Some less numerously signed, some written by individuals, attested the strength
of the indignation excited by the provocations which had been offered. The
absence of the emperor in Spain left them for a while to feel the bitterness of
that contempt to which they were exposed by their own deeds, while unprotected
by the imperial sword.
But
the emperor’s method of quieting the insurrectionary spirit was by far the
wisest. He sought to reform the clergy, and urged the subject with repeated
importunity upon the attention of the council. Successive failures to secure
any advance in this direction might have satisfied him that moral suasion is a
poor and ineffectual motive to arrest a party like that with which he had to
deal, in a course where their own interest is at stake. He employed, however,
one of his ministers to draw up for the council a plan of reform, but all the
reward of the servant for speaking out his master’s views, as he undoubtedly
did, was to be called "a Hussite rather than a
Christian." "There must first," said these grandees of the
council, to put off the evil day and prevent their own exposure, "There
must first be a pope to authorize the reform." There were those who urged
Sigismund to take the matter into his own hand, to fix the yearly salary of the
popes and bishops, reserving what remained of the treasures of the church to
further his darling project of a crusade against the Turks. But from such a
step as this even the emperor shrunk. It would be committing the unpardonable
sin with which Luther stood charged a century later, of "attacking the
monks’ bellies."
The
well-known views of the emperor contributed undoubtedly to secure for those who
ventured to express them, freedom of speech in the council. The sermons
preached abounded, as we have seen, with most unpalatable statements of the
corruption of the clergy. These public discourses were the safety-valve by
which the pent-up convictions of the necessity of reform were allowed
harmlessly to escape. Yet sometimes the truth must have stung deeply. Just
before the emperor’s return, at the beginning of the year 1417, a sermon was
preached before the council, which gives a fearful picture of the state of the
clergy. Their vices are coolly and philosophically
classed. The first of these classifications represents the ostentation and
luxury of the clergy grasping at the goods of the poor and the revenues of the
church, for selfish indulgence. "In our pride," says the preacher,
"we surpass the princes of the world; scorning the example and command of
Jesus Christ, we would set up as kings; we march at the head of armies; we make
ourselves terrible and inaccessible, especially to the poor." Other crimes
recounted were the ill-disposal of benefices, by bestowing there on the
incapable and vile the mal-administration of the sacrament, extended to the
notoriously impure, unjust, and excommunicate, neglect of scripture study and
gospel preaching, unjust decisions by ecclesiastical judges, who make them a
matter of traffic, and similar charges in abundance. The picture of
ecclesiastical manners or morals is too foul for the modern page. Yet it was
presented in all its fearful colors in full council, and no one called it a
slander. Each one knew only too well that it was drawn to the life.
The
time was now drawing near for Sigismund’s return to Constance.. He had promised
in one of his letters to the council to hasten his return, if in their judgment
his presence should be deemed necessary. But it was a year and a half that his
absence had been protracted. He left Constance on the twentieth of July, 1415,
and entered its gates, upon his return, on the twenty-seventh of January, 1417.

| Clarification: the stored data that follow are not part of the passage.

(** C28: as the code is, a rotation that falls between the lookup of a flow and
    the update of its record is harmless exactly when the flow (as it was last
    written, a new one in slot 0) does not expire in that rotation: the update
    then does what the whole packet would do after the rotation; otherwise it
    writes to a record that has been freed.  This holds after any run. *)
Theorem rotation_race (es : list event) (ap : addr_pair) (proc : option (Z * string)) (len : Z) (b d : bool) :
  let f := abs_run es abs_init in let h := default (set_proc zero_history proc) (f_map f !! ap) in
  exists c t, cap_run es cap_init = Some c /\
    thread_run false [TFind ap proc len b d; TRotate] (Threads c None) = Some t /\
    if last_write h =? (f_pos f + 1) mod HISTORY_LENGTH then thread_step TAccount t = None
    else exists t' l, thread_step TAccount t = Some t' /\ t_packet t' = None /\ flow_list (t_capture t') = Some l /\
      list_to_map l = f_map (abs_packet (abs_rotate (Flows (<[ap := h]> (f_map f)) (f_totals f) (f_pos f) (f_len f)))
        ap proc len b d).
Proof. apply rotation_outcome. Qed.

(** A flow that no packet has reached for 39 rotations: the 40th frees its
    record under the packet.  A flow that is new when the slot before the
    first one is current is lost in the same way. *)
Lemma freed_under_packet es ap len b d :
  last_write (default zero_history (f_map (abs_run es abs_init) !! ap)) =? (f_pos (abs_run es abs_init) + 1) mod HISTORY_LENGTH = true ->
  exists c, cap_run es cap_init = Some c /\ thread_run false [TFind ap None len b d; TRotate; TAccount] (Threads c None) = None.
Proof.
  intros E. destruct (rotation_outcome es ap None len b d) as (c & t & Hc & Ht & H).
  assert (set_proc zero_history None = zero_history) as Ez by done. rewrite Ez, E in H.
  exists c. split; [done|]. cbn [thread_run] in *.
  change (enabled false (TFind ap None len b d) (Threads c None)) with true in *. cbv beta iota in *.
  destruct (thread_step (TFind ap None len b d) (Threads c None)) as [t1|]; cbn [mbind option_bind] in *; [|done].
  replace (enabled false TRotate t1) with true in * by (unfold enabled; by destruct (t_packet t1)).
  destruct (thread_step TRotate t1) as [t2|]; cbn [mbind option_bind] in *; [|done]. injection Ht as ->.
  destruct (t_packet t) eqn:Ep; unfold thread_step in H; rewrite Ep in H; [|done].
  unfold enabled, thread_step. rewrite Ep, H. done.
Qed.

Example idle_flow_freed_under_packet :
  exists c, cap_run (EPacket demo_pair None 100 true true :: replicate 39 ERotate) cap_init = Some c /\
    thread_run false [TFind demo_pair None 60 true true; TRotate; TAccount] (Threads c None) = None.
Proof. apply freed_under_packet. vm_compute. reflexivity. Qed.

Example new_flow_freed_under_packet :
  exists c, cap_run (replicate 39 ERotate) cap_init = Some c /\
    thread_run false [TFind demo_pair None 60 true true; TRotate; TAccount] (Threads c None) = None.
Proof. apply freed_under_packet. vm_compute. reflexivity. Qed.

The success of his mission could not have been very flattering to his imperial
pride. Benedict XIII had virtually defied him, and still assumed the full
exercise of papal prerogative. His attempt to negotiate a peace between France
and England would have been utterly futile, had not the policy of Henry V led
him to adopt the purpose of leaving France to wear out its strength in
intestine conflict. The Duke of Burgundy and the Constable d’Armagnac were sworn foes. Henry favored the duke, and even contracted with him a
conditional alliance, while in a seeming compliance with the emperor’s
persuasions he entered into a truce with France for the space of a few months.
Yet
Sigismund must have solely felt that his influence would have been altogether
in vain but fur other causes, more effective than his personal influence. As
the vessel that bore him across the channel approached the English coast,
several English lords, headed by the Duke of Gloucester, stepped into the
water, with their drawn swords in their hands, and stopped the boat. The
emperor, surprised at such a reception, asked the reason of it. The duke
replied that if he came to challenge any authority in England, he had orders to
forbid his landing, but if he came only as a mediator of peace, he should be
treated with all the respect due to his imperial dignity. Henry V had the
spirit of an independent sovereign. The proceedings of the emperor in France,
in his assumption of authority, were not to be repeated on the shores of
England. Sigismund showed his regard for the spirit of the English monarch,
when, after months of useless negotiation to secure for France a short and
worthless truce, he concluded himself, like the Duke of Burgundy, an alliance
with Henry V.
The
only result of his journey northward seems to have been the strengthening the
hands of the ally of the Duke of Burgundy, and increasing the improbability
that the doctrines of Petit would be condemned at the council. A slight which
he offered to William of Bavaria, while in England, led that prince indignantly
to withdraw from the English coast with all his ships. Sigismund was left a
sort of state prisoner in London, unable, till he had signed the treaty with
England, to reach the continent, and then only in English ships. On one
occasion the mob rose against the emperor, and he was obliged to flee for
refuge to Canterbury.
All
this was humiliating enough. Undoubtedly English manliness, that spurned the
perjury of Sigismund in giving up Huss to the flames, had something to do with
the threatened violence. But there was still another dreg in his bitter cup. To
defray the expenses of his journey he had sold the whole of Brandenburg,
together with the electorate, to Frederic of Zollern for 300,000 ducats, and for a smaller sum created the Truchsesses of Waldburg governors of Swabia. Thus he had
alienated instead of adding to his dominions, and in some respects his journey
was a marked failure. He had indeed induced Spain to withdraw from Benedict, but
the obstinate old pope was not to be cajoled or terrified even by an emperor.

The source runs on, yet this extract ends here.